The Inter-American Development Bank (IDB) said Wednesday it sold $4 billion worth of five-year bonds in what was its largest oversubscribed benchmark deal in the international market to date.

The IDB priced the new 4.125% 2029 notes at 99.611 to yield 4.211%, or 40 basis points over SOFR mid-swaps, after investors placed as much as $10.1 billion in orders, it said in a press release.

The development bank opened the initial price talk on Monday at around 43 basis points and set the guidance at 42 basis points before launching and pricing the deal the following day, according to information from Refinitiv.

“This bond is one for the IDB records book — largest ever orderbook and investor participation,” Laura Fan, the bank’s head of funding, said in a statement.

“Despite the three basis points tightening from IPTs, the book stuck and we printed $4 billion, allowing us to establish another point on our US dollar yield curve.
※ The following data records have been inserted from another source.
(** * ca0s/pipeline: a verification development

    The Go package [pipeline] composes stream processors out of three
    combinators (Fanout, Sequential, Parallel), instruments them with a
    statistics store, traces and a levelled logger, and builds processor
    trees from a declarative descriptor.

    The development follows the package file by file:

    - [Ctx]       the part of [context.Context] the package relies on;
    - [Logging]   the levelled [Log] hook;
    - [Traces]    the traces flag and the [Traceable] capability;
    - [Stats]     the statistics store and the [Track*] hooks;
    - [Runtime]   goroutines, channels and wait groups as a small-step
                  machine;
    - [Pipeline]  the three [Execute] methods written for that machine;
    - [Builder]   [SerializedPipeline.Pipeline];
    - [Runs]      runs of the machine: [steps], [reachable], what a
                  goroutine has taken from a channel, the output;
    - [Network]   goroutines that are [for m := range c] loops, and the
                  invariants that link what they take to what they send;
    - [SeqModel]  the goroutines of [Sequential.Execute] over map leaves;
    - [FanModel]  the goroutines of [Fanout.Execute] over map leaves;
    - [Cancel]    [Cancelled];
    - [StatsCalls] sequences of calls to the [Track*] hooks;
    - [Shape]     the shape of descriptors and of processor trees;
    - [Marshal]   the [MarshalJSON] methods of the composites;
    - [Graph]     [ProcessorGraph]: the Mermaid text of a processor tree.

    Theorems come after all definitions, in modules named after the
    definitions they are about ([LoggingFacts], [StatsFacts],
    [BuilderFacts], [RuntimeFacts], [ShortRuns], [NetworkFacts],
    [SeqFacts], [FanFacts], [ContextFacts], [StatsCallsFacts],
    [ShapeFacts], [TreeFacts], [MarshalFacts], [GraphFacts]). *)

From Stdlib Require Import ZArith String List Lia DecimalString.
From stdpp Require Import base decidable option list gmap strings relations.
(** C1. Stability of the substitution table: an entry of the table, seeded
    or discovered, is still there with the same placeholder after any later
    calls of [redact]; meeting its secret again as a candidate assigns
    nothing and does not run the validator on it; a call never removes or
    changes an entry, and its replacements use the entry as it is. *)
Theorem table_is_stable r r' secret placeholder :
  substitutions r !! secret = Some placeholder →
  reaches call r r' →
  substitutions r' !! secret = Some placeholder ∧
  (∀ w, consider call secret (r', w) = (Ok (), (r', w))) ∧
  (∀ line w out r'' w'',
     redact call line (r', w) = (out, (r'', w'')) →
     substitutions r' ⊆ substitutions r'' ∧
     (∃ calls, w'' = w ++ calls ∧ ∀ path, [path; secret] ∉ calls) ∧
     (∀ line', out = Ok line' →
        line' = apply_all (replacements r'') line ∧
        (secret, placeholder) ∈ replacements r'')).
Proof.
  intros Hin Hr.
  assert (substitutions r' !! secret = Some placeholder) as Hin'.
  { eapply lookup_weaken; [exact Hin|]. by apply (reaches_grows call). }
  split_and!; [done|..].
  - intros w. rewrite consider_cases. by rewrite decide_True by (rewrite Hin'; eauto).
  - intros line w out r'' w''. rewrite redact_unfold.
    destruct (discover call line (r', w)) as [o1 st1] eqn:Hd.
    destruct (discover_calls call _ _ _ _ _ Hd) as (Hsub & calls & Hw & Hcalls).
    intros Hout.
    assert (st1 = (r'', w'')) as -> by (destruct o1 as [[]|]; by injection Hout).
    simpl in *. split_and!; [done| |].
    + exists calls. split; [done|]. intros path Hp.
      destruct (Hcalls _ Hp) as (path' & secret' & [= _ <-] & Hnone). congruence.
    + intros line' ->. destruct o1 as [[]|]; [|done]. injection Hout as <-.
      split; [done|]. apply replacements_entries. simpl.
      eapply lookup_weaken; [exact Hin'|done].
Qed.


End Table.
It is an excellent start for our 2024 borrowing program of $19.5 billion,” Fan added.

Deutsche Bank, HSBC, Morgan Stanley and Scotiabank lead the bond sale, along with Barclays, BNP Paribas, J.P. Morgan and six other banks as joint bookrunners, according to the IDB.

The IDB raised roughly $10.8 billion in five benchmark size deals in the international market last year, including $1.5 billion worth of 3.2-year notes in December.